By Alexander Dallin; Gail W. Lapidus | Go to book overview

27 Is Soviet Socialism Reformable?
ED A. HEWETT ... The Soviet Union began the decade in a state of political paralysis and economic stagnation, both of which posed an unmistakable threat to the basic foundations of the Soviet system. It ends the decade in the midst of a revolution beyond our wildest dreams, and certainly well beyond the hopes of virtually all Soviet citizens, whether they be Russian, Estonian, or Uzbek.And yet, the political renaissance—however breathtaking its pace and scope— has left the economy virtually untouched, the result being continued economic stagnation which threatens support for perestroika. It is clear to all now that the fate of perestroika, and the future course of East-West relations, rest on the ability of Soviet leaders to radically, but peacefully, transform the Soviet system. It is for that reason that I have chosen for my topic the question, "Is Soviet Socialism Reformable?" This is what Soviets like to call the "question of all questions."The conventional wisdom on this question, inside and outside the Soviet Union, is increasingly pessimistic.
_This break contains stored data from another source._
(** * Lookout mobile scanner: synchronisation, store and analyzer

    A shallow embedding of the Go sources of the scanner
    (internal/api, internal/device, internal/analyzer and the main
    package) together with the properties stated about them.

    Conventions of the embedding:
    - Go [string] is [string] (a sequence of bytes, compared bytewise);
    - Go [int] and [time.Duration] are [Z]; a [time.Time] is the number of
      nanoseconds since the Unix epoch, and every function that reads the
      wall clock takes the reading as an argument [now] or from the world;
    - [float64] is the kernel's binary64 [float];
    - a function that can panic or fail returns a sum or an option;
    - the network, the context and the key-value file are explicit state. *)

From Stdlib Require Import ZArith List String Ascii Bool Lia Floats Uint63 DecimalString.
From Stdlib Require Import Sorting.Sorted Sorting.Permutation OrderedTypeEx.
Import ListNotations.
Local Open Scope string_scope.
Local Open Scope Z_scope.

(** ** Go strings and strconv *)

Module GoStrings.

(** [len(s)] *)
Definition len (s : string) : Z := Z.of_nat (String.length s).

(** The value of a decimal digit byte. *)
Definition digit (c : ascii) : option Z :=
  let n := Z.of_N (N_of_ascii c) in
  if (48 <=? n) && (n <=? 57) then Some (n - 48) else None.

Definition isDigit (c : ascii) : bool :=
  match digit c with Some _ => true | None => false end.

(** The decimal value of a run of digits read left to right, starting from
    [acc]; [None] as soon as a byte is not a digit. *)
Fixpoint digits (acc : Z) (s : string) : option Z :=
  match s with
  | EmptyString => Some acc
  | String c r =>
      match digit c with
      | Some d => digits (acc * 10 + d) r
      | None => None
      end
  end.

Definition minInt : Z := - 2 ^ 63.
Definition maxInt : Z := 2 ^ 63 - 1.

(** [strconv.Atoi]: an optional sign, then at least one decimal digit and
    nothing else; a value outside the 64-bit [int] is a range error. *)
Definition Atoi (s : string) : option Z :=
  match s with
  | EmptyString => None
  | String c r =>
      let neg := Ascii.eqb c "-" in
      let body := if neg || Ascii.eqb c "+" then r else s in
      match body with
      | EmptyString => None
      | _ =>
          match digits 0 body with
          | None => None
          | Some n =>
              let v := if neg then - n else n in
              if (minInt <=? v) && (v <=? maxInt) then Some v else None
          end
      end
  end.

(** [strconv.ParseUint(s, 10, 64)] from the value [n] read so far: the
    digits are read left to right; a byte that is no digit is a syntax
    error, [None]; as soon as the value leaves 64 bits the reading stops
    with a range error, whose value is the largest [uint64]. *)
Fixpoint parseUint (n : Z) (s : string) : option Z :=
  match s with
  | EmptyString => Some n
  | String c r =>
      match digit c with
      | None => None
      | Some d =>
          if (2 ^ 64 - 1) / 10 + 1 <=? n then Some (2 ^ 64 - 1)
          else if 2 ^ 64 - 1 <? n * 10 + d then Some (2 ^ 64 - 1)
          else parseUint (n * 10 + d) r
      end
  end.

(** The integer [strconv.Atoi] returns beside its error, which a caller
    that drops the error goes on with: the value when there is no error,
    0 on a syntax error, and the nearest bound of the 64-bit [int] on a
    range error. *)
Definition AtoiValue (s : string) : Z :=
  match s with
  | EmptyString => 0
  | String c r =>
      let neg := Ascii.eqb c "-" in
      let body := if neg || Ascii.eqb c "+" then r else s in
      match body with
      | EmptyString => 0
      | _ =>
          match parseUint 0 body with
          | None => 0
          | Some un =>
              if neg then (if 2 ^ 63 <? un then minInt else - un)
              else (if 2 ^ 63 <=? un then maxInt else un)
          end
      end
  end.

(** [strings.Split(s, sep)] for a one-byte separator: the pieces between
    the separators, never an empty list. *)
Fixpoint Split (s : string) (sep : ascii) : list string :=
  match s with
  | EmptyString => [EmptyString]
  | String c r =>
      if Ascii.eqb c sep then EmptyString :: Split r sep
      else match Split r sep with
           | h :: t => String c h :: t
           | [] => [String c EmptyString]
           end
  end.

(** Element 0 of a split, which always exists. *)
Definition first (l : list string) : string := hd EmptyString l.

(** [strings.Contains(s, sub)] *)
Definition Contains (s sub : string) : bool :=
  match String.index 0 sub s with Some _ => true | None => false end.

(** The slice [s[:n]]; [None] is the run-time panic "slice bounds out of
    range" raised when [n > len(s)]. *)
Definition sliceTo (s : string) (n : nat) : option string :=
  if (n <=? String.length s)%nat then Some (String.substring 0 n s) else None.

(** The slice [s[:n]] when it is in range, as [s[0:2]] behind a length
    guard. *)
Definition prefix (s : string) (n : nat) : string := String.substring 0 n s.

(** Bytewise comparison of strings, Go's [<] and [>]. *)
Definition lt (a b : string) : bool := String.ltb a b.
Definition gt (a b : string) : bool := String.ltb b a.

(** [%d] of fmt. *)
Definition itoa (n : Z) : string := NilZero.string_of_int (Z.to_int n).

(** Go's [int] is 64 bits wide: the value of an [int] expression whose
    mathematical value is [n]. *)
Definition wrapInt (n : Z) : Z := (n + 2 ^ 63) mod 2 ^ 64 - 2 ^ 63.

End GoStrings.

(** ** Go time: calendar dates, durations and their float views *)

Module GoTime.

Definition Nanosecond : Z := 1.
Definition Second : Z := 1000000000.
Definition Hour : Z := 3600 * Second.

Definition minDuration : Z := - 2 ^ 63.
Definition maxDuration : Z := 2 ^ 63 - 1.

Definition isLeap (year : Z) : bool :=
  (year mod 4 =? 0) && (negb (year mod 100 =? 0) || (year mod 400 =? 0)).
(** C8. A Via hop renders as [protocolName/protocolVersion/transport host],
    then [:port] in decimal if the port is present, then a rendering of its
    parameters with start and separator [;]: nothing when there is no
    parameter, and otherwise [;] followed by the entries, each of the form
    [key], [key=value] or [key="value"], with [;] between them.
    [ViaHeader.String()] always returns a string, and for every sequence of
    hops, non-empty or not, the strings it can return are [Via: ] followed by
    one rendering of each hop, in the order of the sequence, joined by a comma
    and a space.  The hops [SIP/2.0/UDP bigbox.example.com] and
    [SIP/2.0/UDP pc33.example.com:5060] render as
    [Via: SIP/2.0/UDP bigbox.example.com, SIP/2.0/UDP pc33.example.com:5060]
    exactly; a hop with the parameter [branch=z9hG4bK776asdhds] renders with
    [;branch=z9hG4bK776asdhds] after its port, and a first hop with the
    parameters [rport] and [branch=z9] carries them, in either order, before
    the comma. *)
Theorem ViaHeader_String_spec :
  (∀ entry s,
     s ∈ ViaHop_String entry ↔
     ∃ ps, ps ∈ ParamsToString (params entry) ";" ";" ∧
       s = protocolName entry +:+ "/" +:+ protocolVersion entry +:+ "/" +:+
           transport entry +:+ " " +:+ host entry +:+
           match port entry with
           | Some p => ":" +:+ fmt_d p
           | None => EmptyString
           end +:+ ps) ∧
  (∀ entry s,
     s ∈ ViaHop_String entry ↔
     ∃ ord es,
       ord ≡ₚ map_to_list (params entry) ∧
       Forall2 entry_form ord es ∧
       s = protocolName entry +:+ "/" +:+ protocolVersion entry +:+ "/" +:+
           transport entry +:+ " " +:+ host entry +:+
           match port entry with
           | Some p => ":" +:+ fmt_d p
           | None => EmptyString
           end +:+
           match es with
           | [] => EmptyString
           | _ => ";" +:+ Join es ";"
           end) ∧
  (∀ via, ∃ s, s ∈ ViaHeader_String via) ∧
  (∀ via s,
     s ∈ ViaHeader_String via ↔
     ∃ hs, Forall2 (λ entry h, h ∈ ViaHop_String entry) via hs ∧
           s = "Via: " +:+ Join hs ", ") ∧
  ViaHeader_String [hop_bigbox; hop_pc33] =
    ["Via: SIP/2.0/UDP bigbox.example.com, SIP/2.0/UDP pc33.example.com:5060"%string] ∧
  ViaHeader_String
    [ {| protocolName := "SIP"; protocolVersion := "2.0"; transport := "UDP";
         host := "pc33.example.com"; port := Some 5060%N;
         params := {[ "branch"%string := Some "z9hG4bK776asdhds"%string ]} |} ] =
    ["Via: SIP/2.0/UDP pc33.example.com:5060;branch=z9hG4bK776asdhds"%string] ∧
  ViaHeader_String
    [ {| protocolName := "SIP"; protocolVersion := "2.0"; transport := "UDP";
         host := "h"; port := None;
         params := <[ "rport"%string := None ]>
                     {[ "branch"%string := Some "z9"%string ]} |};
      hop_pc33 ] =
    ["Via: SIP/2.0/UDP h;rport;branch=z9, SIP/2.0/UDP pc33.example.com:5060"%string;
     "Via: SIP/2.0/UDP h;branch=z9;rport, SIP/2.0/UDP pc33.example.com:5060"%string].
Proof.
  assert (∀ entry s,
     s ∈ ViaHop_String entry ↔
     ∃ ps, ps ∈ ParamsToString (params entry) ";" ";" ∧
       s = protocolName entry +:+ "/" +:+ protocolVersion entry +:+ "/" +:+
           transport entry +:+ " " +:+ host entry +:+
           match port entry with
           | Some p => ":" +:+ fmt_d p
           | None => EmptyString
           end +:+ ps) as Hhop.
  { intros entry s. rewrite ViaHop_String_elem_of. unfold ViaHop_prefix.
    split; intros (ps & Hps & ->); exists ps; (split; [done|]);
      by rewrite ?append_assoc. }
  split; [exact Hhop|]. split; [|split; [|split; [|by vm_compute]]].
  - intros entry s. rewrite Hhop. split.
    + intros (ps & Hps & ->).
      apply ParamsToString_semicolon in Hps as (ord & es & Hord & Hes & ->).
      by exists ord, es.
    + intros (ord & es & Hord & Hes & ->). eexists. split; [|reflexivity].
      apply ParamsToString_semicolon. by exists ord, es.
  - intros via. destruct (hop_renderings_inhabited via) as [hs Hhs].
    eexists. unfold ViaHeader_String.
    apply ViaHeader_loop_elem_of; [lia|]. by exists hs.
  - intros via s. unfold ViaHeader_String.
    by rewrite ViaHeader_loop_elem_of by lia.
Qed.

(** C9, counterexample. The label [Call-ID] is not the label the code
    writes. *)
Lemma CallId_String_not_Call_ID :
  ¬ ∀ callId : CallId, CallId_String callId = "Call-ID" +:+ ": " +:+ callId.
Proof. intros H. specialize (H "a84b4c76e66710"%string). vm_compute in H. congruence. Qed.

(** C9, amended. The Call-ID header renders as the label [Call-Id], with
    a lower-case [d], followed by [: ] and the value verbatim; the label is
    the header name [Call-ID] up to the case of its letters. *)
Theorem CallId_String_spec (callId : CallId) :
  CallId_String callId = "Call-Id" +:+ ": " +:+ callId ∧
  to_lower "Call-Id" = to_lower "Call-ID" ∧
  "Call-Id"%string ≠ "Call-ID"%string.
Proof.
  split; [|split].
  - reflexivity.
  - by vm_compute.
  - discriminate.
Qed.

(** ** Splitting a rendered parameter collection *)

Lemma Split_pieces_no_occurs (s : string) (c : ascii) :
  ¬ occurs c s → Split_pieces s c = (s, []).
Proof.
  induction s as [|x s IH]; simpl; [done|]. intros Hno.
  rewrite IH by tauto.
  destruct (Ascii.eqb_spec x c) as [->|Hne]; [tauto|done].
Qed.

Lemma Split_pieces_append (a b : string) (c : ascii) :
  ¬ occurs c a →
  Split_pieces (a +:+ String c b) c = (a, Split b c).
Proof.
  unfold Split. induction a as [|x a IH]; intros Hno.
  - rewrite append_nil_l. simpl. rewrite Ascii.eqb_refl.
    by destruct (Split_pieces b c).
  - rewrite append_cons. simpl in *. rewrite IH by tauto.
    destruct (Ascii.eqb_spec x c) as [->|Hne]; [tauto|done].
Qed.

Lemma Split_Join (es : list string) (c : ascii) :
  es ≠ [] → Forall (λ e, ¬ occurs c e) es →
  Split (Join es (String c EmptyString)) c = es.
Proof.
  intros Hne Hall. induction Hall as [|e es He Hes IH]; [done|].
  destruct es as [|e' es].
  - unfold Split. simpl. by rewrite Split_pieces_no_occurs.
  - change (Join (e :: e' :: es) (String c EmptyString))
      with (e +:+ String c EmptyString +:+ Join (e' :: es) (String c EmptyString)).
    change (String c EmptyString +:+ Join (e' :: es) (String c EmptyString))
      with (String c (Join (e' :: es) (String c EmptyString))).
    unfold Split at 1. rewrite Split_pieces_append by done.
    by rewrite IH.
Qed.

Lemma Cut_no_occurs (s : string) (c : ascii) :
  ¬ occurs c s → Cut s c = (s, None).
Proof.
  induction s as [|x s IH]; simpl; [done|]. intros Hno.
  destruct (Ascii.eqb_spec x c) as [->|Hne]; [tauto|].
  by rewrite IH by tauto.
Qed.

Lemma Cut_append (key value : string) (c : ascii) :
  ¬ occurs c key → Cut (key +:+ String c value) c = (key, Some value).
Proof.
  induction key as [|x key IH]; intros Hno.
  - rewrite append_nil_l. simpl. by rewrite Ascii.eqb_refl.
  - rewrite append_cons. simpl in *.
    destruct (Ascii.eqb_spec x c) as [->|Hne]; [tauto|].
    by rewrite IH by tauto.
Qed.

Lemma render_entry_plain (key v : string) :
  ¬ has_whitespace v → render_entry (key, Some v) = key +:+ String "=" v.
Proof.
  intros Hws. simpl. rewrite <- ContainsAny_ABNF_WS in Hws.
  by destruct (ContainsAny v ABNF_WS).
Qed.

Lemma splittable_no_sep (sep : ascii) (kv : Entry) :
  sep ≠ "="%char → splittable sep kv → ¬ occurs sep (render_entry kv).
Proof.
  intros Hsep. destruct kv as [key [v|]]; intros (Hk & _ & Hv); simpl in Hk, Hv.
  - destruct (Hv v eq_refl) as [Hvs Hws].
    rewrite render_entry_plain, occurs_append by done. simpl.
    intros [?|[?|?]]; [tauto|congruence|tauto].
  - done.
Qed.
(** Every good tree is written to a text that is read back as the tree,
    wherever the text stands. *)
Lemma dump_parses_back : forall v,
  good v ->
  forall indent level,
  forallb isWhitespace indent = true ->
  exists d, dump to_string indent level v = Ret d
            /\ parses_back from_chars v d.
Proof.
  induction v as [ | | b | n | s | arr IHarr | obj IHobj]
    using JsonValue_tree_ind; intros Hg indent level Hws.
  - contradiction.
  - exists (lit "null"). split; [reflexivity|].
    apply literal_parses_back; [discriminate | reflexivity |].
    intros source cursor r H Hr.
    now rewrite (parseLiteral_suffix _ _ _ _ _ H) by
      (try discriminate; try reflexivity; assumption).
  - exists (if b then lit "true" else lit "false"). split; [reflexivity|].
    destruct b;
      (apply literal_parses_back; [discriminate | reflexivity |];
       intros source cursor r H Hr;
       now rewrite (parseLiteral_suffix _ _ _ _ _ H) by
         (try discriminate; try reflexivity; assumption)).
  - exists (to_string n). split; [reflexivity|].
    destruct Hg as [Hne [Htok [Hnull [Htrue [Hfalse Hnum]]]]].
    apply literal_parses_back; [assumption | assumption |].
    intros source cursor r H Hr.
    rewrite (parseLiteral_suffix _ _ _ _ _ H) by assumption.
    rewrite (text_eqb_neq _ _ Hnull), (text_eqb_neq _ _ Htrue),
      (text_eqb_neq _ _ Hfalse), Hnum.
    reflexivity.
  - exists ([ch_quote] ++ s ++ [ch_quote]). split; [reflexivity|].
    split; [split; reflexivity|].
    intros source cursor r H Hr. exists (S (S (length s))). cbn [parseValue].
    rewrite (skipWhitespace_stay _ _ _ H) by reflexivity.
    cbn [app] in H. rewrite <- app_assoc in H. cbn [app] in H.
    rewrite (skipn_head _ _ _ _ H). simpl Ascii.eqb. cbv iota.
    rewrite (parseString_plain s _ source cursor r H Hg) by lia.
    cbn [bind]. do 2 f_equal. len.
  - destruct (elements_parse_back indent (level + 1) arr Hws IHarr Hg)
      as [ds [Hdump Hback]].
    cbn [dump].
    rewrite (dump_elements_acc _ _ _ _ arr 0).
    rewrite (dump_elements_text _ _ _ _ _ _ Hdump 0 eq_refl). cbn [bind].
    eexists. split; [reflexivity|]. split; [split; reflexivity|].
    intros source cursor r H Hr.
    repeat (rewrite <- app_assoc in H; cbn [app lit list_ascii_of_string] in H).
    pose proof (repeat_text_ws indent level Hws) as Hws'.
    set (indentStr := repeat_text indent level) in *.
    pose proof (skipn_advance source cursor ["["%char] _ H) as H1.
    replace (cursor + length ["["%char]) with (S cursor) in H1 by (simpl; lia).
    destruct Hback as [|x d arr ds Hx Hback].
    + (* no element *)
      cbn [lines_text app] in *.
      assert (Hsw : skipWhitespace source (S cursor)
                    = S cursor + length (ch_nl :: indentStr)).
      { apply (skipWhitespace_suffix _ _ (ch_nl :: indentStr) ("]" :: r)%list H1);
          [|reflexivity].
        cbn [forallb]. now rewrite Hws'. }
      pose proof (skipn_advance source (S cursor) (ch_nl :: indentStr) _ H1)
        as H2.
      exists 2. cbn [parseValue parseArray].
      rewrite (skipWhitespace_stay _ _ _ H) by reflexivity.
      rewrite (skipn_head _ _ _ _ H). simpl Ascii.eqb. cbv iota.
      replace (S cursor <? length source) with true
        by (symmetry; apply Nat.ltb_lt; eapply skipn_in_range; exact H1).
      rewrite Hsw, (skipn_head _ _ _ _ H2). simpl Ascii.eqb. cbv iota.
      do 2 f_equal. len.
    + (* the lines of the elements *)
      cbn [lines_text] in *.
      repeat (rewrite <- app_assoc in H1; cbn [app] in H1).
      destruct (parseArray_lines from_chars indentStr indent Hws' Hws
                  arr ds Hback x d [] source (S cursor)
                  (ch_nl :: indentStr ++ indent) r Hx) as [f Ha].
      { cbn [forallb]. rewrite forallb_app. now rewrite Hws', Hws. }
      { rewrite H1. cbn [app]. f_equal.
        repeat rewrite <- app_assoc. reflexivity. }
      exists (S f). cbn [parseValue].
      rewrite (skipWhitespace_stay _ _ _ H) by reflexivity.
      rewrite (skipn_head _ _ _ _ H). simpl Ascii.eqb. cbv iota.
      rewrite Ha. cbn [app]. do 2 f_equal. len.
  - destruct (members_parse_back indent (level + 1) obj Hws IHobj Hg)
      as [Hsorted [ds [Hdump Hback]]].
    cbn [dump].
    rewrite (dump_members_acc _ _ _ _ obj 0).
    rewrite (dump_members_text _ _ _ _ _ _ Hdump 0 eq_refl). cbn [bind].
    eexists. split; [reflexivity|]. split; [split; reflexivity|].
    intros source cursor r H Hr.
    repeat (rewrite <- app_assoc in H; cbn [app lit list_ascii_of_string] in H).
    pose proof (repeat_text_ws indent level Hws) as Hws'.
    set (indentStr := repeat_text indent level) in *.
    pose proof (skipn_advance source cursor ["{"%char] _ H) as H1.
    replace (cursor + length ["{"%char]) with (S cursor) in H1 by (simpl; lia).
    destruct Hback as [|[key x] d obj ds [Hkey Hx] Hback].
    + (* no member *)
      cbn [lines_text combine map app] in *.
      assert (Hsw : skipWhitespace source (S cursor)
                    = S cursor + length (ch_nl :: indentStr)).
      { apply (skipWhitespace_suffix _ _ (ch_nl :: indentStr) ("}" :: r)%list H1);
          [|reflexivity].
        cbn [forallb]. now rewrite Hws'. }
      pose proof (skipn_advance source (S cursor) (ch_nl :: indentStr) _ H1)
        as H2.
      exists 2. cbn [parseValue parseObject].
      rewrite (skipWhitespace_stay _ _ _ H) by reflexivity.
      rewrite (skipn_head _ _ _ _ H). simpl Ascii.eqb. cbv iota.
      replace (S cursor <? length source) with true
        by (symmetry; apply Nat.ltb_lt; eapply skipn_in_range; exact H1).
      rewrite Hsw, (skipn_head _ _ _ _ H2). simpl Ascii.eqb. cbv iota.
      do 2 f_equal. len.
    + (* the lines of the members *)
      cbn [lines_text combine map fst snd] in *.
      repeat (rewrite <- app_assoc in H1; cbn [app] in H1).
      destruct (parseObject_lines from_chars indentStr indent Hws' Hws
                  obj ds Hback key x d [] source (S cursor)
                  (ch_nl :: indentStr ++ indent) r Hkey Hx) as [f Ho].
      { cbn [forallb]. rewrite forallb_app. now rewrite Hws', Hws. }
      { exact Hsorted. }
      { rewrite H1. cbn [app]. f_equal.
        repeat rewrite <- app_assoc. reflexivity. }
      exists (S f). cbn [parseValue].
      rewrite (skipWhitespace_stay _ _ _ H) by reflexivity.
      rewrite (skipn_head _ _ _ _ H). simpl Ascii.eqb. cbv iota.
      rewrite Ho. cbn [app]. do 2 f_equal. len.
Qed.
The core of what might be called "perestroika‐ pessimism" is a gloomy assessment of the prospects for economic reform which— possibly too briefly and unfairly—might be summarized in the following way:
1. ) Mikhail Gorbachev and his advisors have made terrible blunders, by underestimating the depth of the economic crisis, and by introducing half‐ hearted, inconsistent, and ultimately counter-productive economic reforms.
2. ) Now they are coming to their senses, having finally come to appreciate the need to throw away the old system and start over again.
3. ) But it is too late: the population has lost both its enthusiasm for reform and its faith in Gorbachev. They want results now.

I understand the roots of this pessimism. It is indeed tempting to give in to it. However, I am reluctant to embrace the pessimistic view, not because it is without foundation, but because it seems premature.

We and the Soviets are on poorly charted territory. No country has yet successfully dismantled a Soviet-type system, thus there is no experience to refer to in judging a particular approach. On such unfamiliar territory, judgements about whether things are going well or badly are hazardous, based, as they must be, on weak analogies, or on an analysis of the process itself, neither of which can support more than tentative conclusions.